━━━ EXCERPTED RECORDS ━━━

(** X6.  A value written by [_setNestedValue] is what the reference made of
    the section path and the key resolves to, and what [_getNestedValue]
    finds at the path; writing twice at one path leaves the Document that
    the last write alone gives, so the order of the keys does not change.
    This is stated for Documents in which no object is held at two places (a
    tree), for paths with no part [hasOwnProperty] or [__proto__], and where
    [hasOwnProperty] is the method of [Object.prototype] on the objects of
    the path (first four parts).  In a Document where objects are held at
    several places (a store), what is written at a path is found at that
    path when the walk of the write meets no object twice (last part). *)
Theorem write_then_read :
  (forall (st : State) (key ref : string) (value : UCLValue),
     JS.split "." ref = (currentSection st ++ [key])%list ->
     plain_parts (currentSection st ++ [key]) = true ->
     callable (VObj (config st)) (currentSection st ++ [key]) = true ->
     resolveSimpleReference ref (config (setNestedValue st key value)) (currentSection st)
     = Ok value) /\
  (forall (path : string) (value : UCLValue) (cfg : UCLObject),
     plain_path path = true -> callable (VObj cfg) (JS.split "." path) = true ->
     getNestedValue (setNestedValueByPath path value cfg) path = Ok value) /\
  (forall (st : State) (key : string) (v1 v2 : UCLValue),
     own_names (currentSection st ++ [key]) = true ->
     setNestedValue (setNestedValue st key v1) key v2 = setNestedValue st key v2) /\
  (forall (path : string) (v1 v2 : UCLValue) (cfg : UCLObject),
     own_names (JS.split "." path) = true ->
     setNestedValueByPath path v2 (setNestedValueByPath path v1 cfg)
     = setNestedValueByPath path v2 cfg) /\
  (forall (path : string) (value : Shared.SValue) (root : Shared.loc) (st : Shared.Store),
     Shared.closed st -> root < List.length st ->
     callable_store st -> plain_path path = true ->
     NoDup (trail (JS.split "." path) root st) ->
     Shared.path_value (Shared.set_path (JS.split "." path) value root st) root path
     = Some value).
Proof.
  split; [|split; [|split; [|split]]].
  - intros st key ref value H Hp Hc. unfold resolveSimpleReference.
    rewrite H. cbn [setNestedValue config].
    assert (Hw : walk (VObj (set_path (currentSection st ++ [key]) value (config st)))
                      (currentSection st ++ [key]) = Some value).
    { apply walk_set_path. destruct (currentSection st); discriminate. }
    rewrite resolveSimple_loop_walk.
    + now rewrite Hw.
    + now apply callable_set_path.
    + rewrite Hw. discriminate.
  - intros path value cfg Hp Hc. unfold getNestedValue, setNestedValueByPath.
    rewrite getNested_loop_walk by now apply callable_set_path.
    rewrite walk_set_path; [reflexivity|apply split_not_nil].
  - intros st key v1 v2 _. unfold setNestedValue. cbn [config currentSection defaults].
    now rewrite set_path_twice.
  - intros path v1 v2 cfg _. apply set_path_twice.
  - intros path value root st Hc Hl _ _ Hnd. unfold Shared.path_value.
    apply walk_set_path_once; [exact Hc|exact Hl|apply split_not_nil|exact Hnd].
Qed.

(** X6 at a key written in a section and read back by its full path, and at
    the store where [a] and [b] are one object: what is written at [a.y.z]
    is found there. *)
Lemma write_then_read_witness :
  resolveSimpleReference "Database.port"
    (config (setNestedValue database_state "port" (VNum (JS.num 5432))))
    (currentSection database_state)
  = Ok (VNum (JS.num 5432)) /\
  Shared.path_value
    (Shared.set_path (JS.split "." "a.y.z") (Shared.SStr "v") 0 Shared.aliased) 0 "a.y.z"
  = Some (Shared.SStr "v").
Proof.
  split.
  - apply (proj1 write_then_read database_state "port" "Database.port"); reflexivity.
  - apply (proj2 (proj2 (proj2 (proj2 write_then_read)))).
    + intros l k l' H. destruct l as [|[|l]].
      * cbn in H. destruct (String.eqb k "a"); [inversion H; cbn; lia|].
        destruct (String.eqb k "b"); [inversion H; cbn; lia|discriminate H].
      * cbn in H. destruct (String.eqb k "x"); discriminate H.
      * cbn in H. destruct l; discriminate H.
    + cbn. lia.
    + intros [|[|[|l]]]; reflexivity.
    + reflexivity.
    + cbn. repeat constructor; cbn; intuition discriminate.
Defined.

(** X7.  A write assigns the last key in the object where its walk arrives
    and, on the way, the part at which it creates an object; every other
    property of every object keeps its value, also in a Document where
    objects are held at several places.  So a path whose walk reads none of
    the assigned properties holds after the write what it held before; two
    paths that lead to one object do read the same properties, and there
    the write at one shows at the other.  This is stated for paths with no
    part [hasOwnProperty] or [__proto__], in a store where no object has a
    property [hasOwnProperty]. *)
Theorem write_frame :
  forall (p : string) (value : Shared.SValue) (root : Shared.loc) (st : Shared.Store),
    Shared.closed st -> root < List.length st ->
    callable_store st -> plain_path p = true ->
    (forall l k, ~ In (l, k) (assigned (JS.split "." p) root st) ->
       Obj.get k (Shared.object_at (Shared.set_path (JS.split "." p) value root st) l)
       = Obj.get k (Shared.object_at st l)) /\
    (forall q : string,
       (forall slot, In slot (visited st (Shared.SRef root) (JS.split "." q)) ->
          ~ In slot (assigned (JS.split "." p) root st)) ->
       Shared.path_value (Shared.set_path (JS.split "." p) value root st) root q
       = Shared.path_value st root q).
Proof.
  intros p value root st Hc Hl _ _. split.
  - intros l k Hn. now apply set_path_frame.
  - intros q H. unfold Shared.path_value. apply walk_frame.
    intros l k Hin. apply set_path_frame; [exact Hc|exact Hl|]. now apply H.
Qed.

(** X7 at the store where [a] and [b] are one object: a write at [a.y]
    leaves [b.x] as it was, and shows at [b.y]. *)
Lemma write_frame_witness :
  Shared.path_value
    (Shared.set_path (JS.split "." "a.y") (Shared.SStr "v") 0 Shared.aliased) 0 "b.x"
  = Shared.path_value Shared.aliased 0 "b.x" /\
  Shared.path_value
    (Shared.set_path (JS.split "." "a.y") (Shared.SStr "v") 0 Shared.aliased) 0 "b.y"
  = Some (Shared.SStr "v").
Proof.
  split; [|reflexivity].
  apply (proj2 (write_frame "a.y" (Shared.SStr "v") 0 Shared.aliased
                  ltac:(intros l k l' H; destruct l as [|[|l]];
                        [cbn in H; destruct (String.eqb k "a"); [inversion H; cbn; lia|];
                         destruct (String.eqb k "b"); [inversion H; cbn; lia|discriminate H]
                        |cbn in H; destruct (String.eqb k "x"); discriminate H
                        |cbn in H; destruct l; discriminate H])
                  ltac:(cbn; lia)
                  ltac:(intros [|[|[|l]]]; reflexivity)
                  eq_refl)).
  intros slot Hin Hw. cbn in Hin, Hw.
  destruct Hw as [Hw|[]]. subst slot.
  destruct Hin as [Hin|[Hin|[]]]; discriminate Hin.
Defined.

End Document.

(* ================================================================== *)
(** * Conversions *)
(* ================================================================== *)

Section ConversionResults.

Lemma floor_integral : forall z : Z, JS.Math_floor (inject_Z z) = inject_Z z.
Proof. intros z. unfold JS.Math_floor. now rewrite Qfloor_Z. Qed.

Lemma floor_floor : forall q, JS.Math_floor (JS.Math_floor q) = JS.Math_floor q.
Proof. intros q. unfold JS.Math_floor at 2. apply floor_integral. Qed.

━━━

▶ TASK INSTRUCTIONS
Which lines above include the string "paths"? Show them.

▶ ANSWER TO THIS PROBLEM
    tree), for paths with no part [hasOwnProperty] or [__proto__], and where
    paths that lead to one object do read the same properties, and there
    the write at one shows at the other.  This is stated for paths with no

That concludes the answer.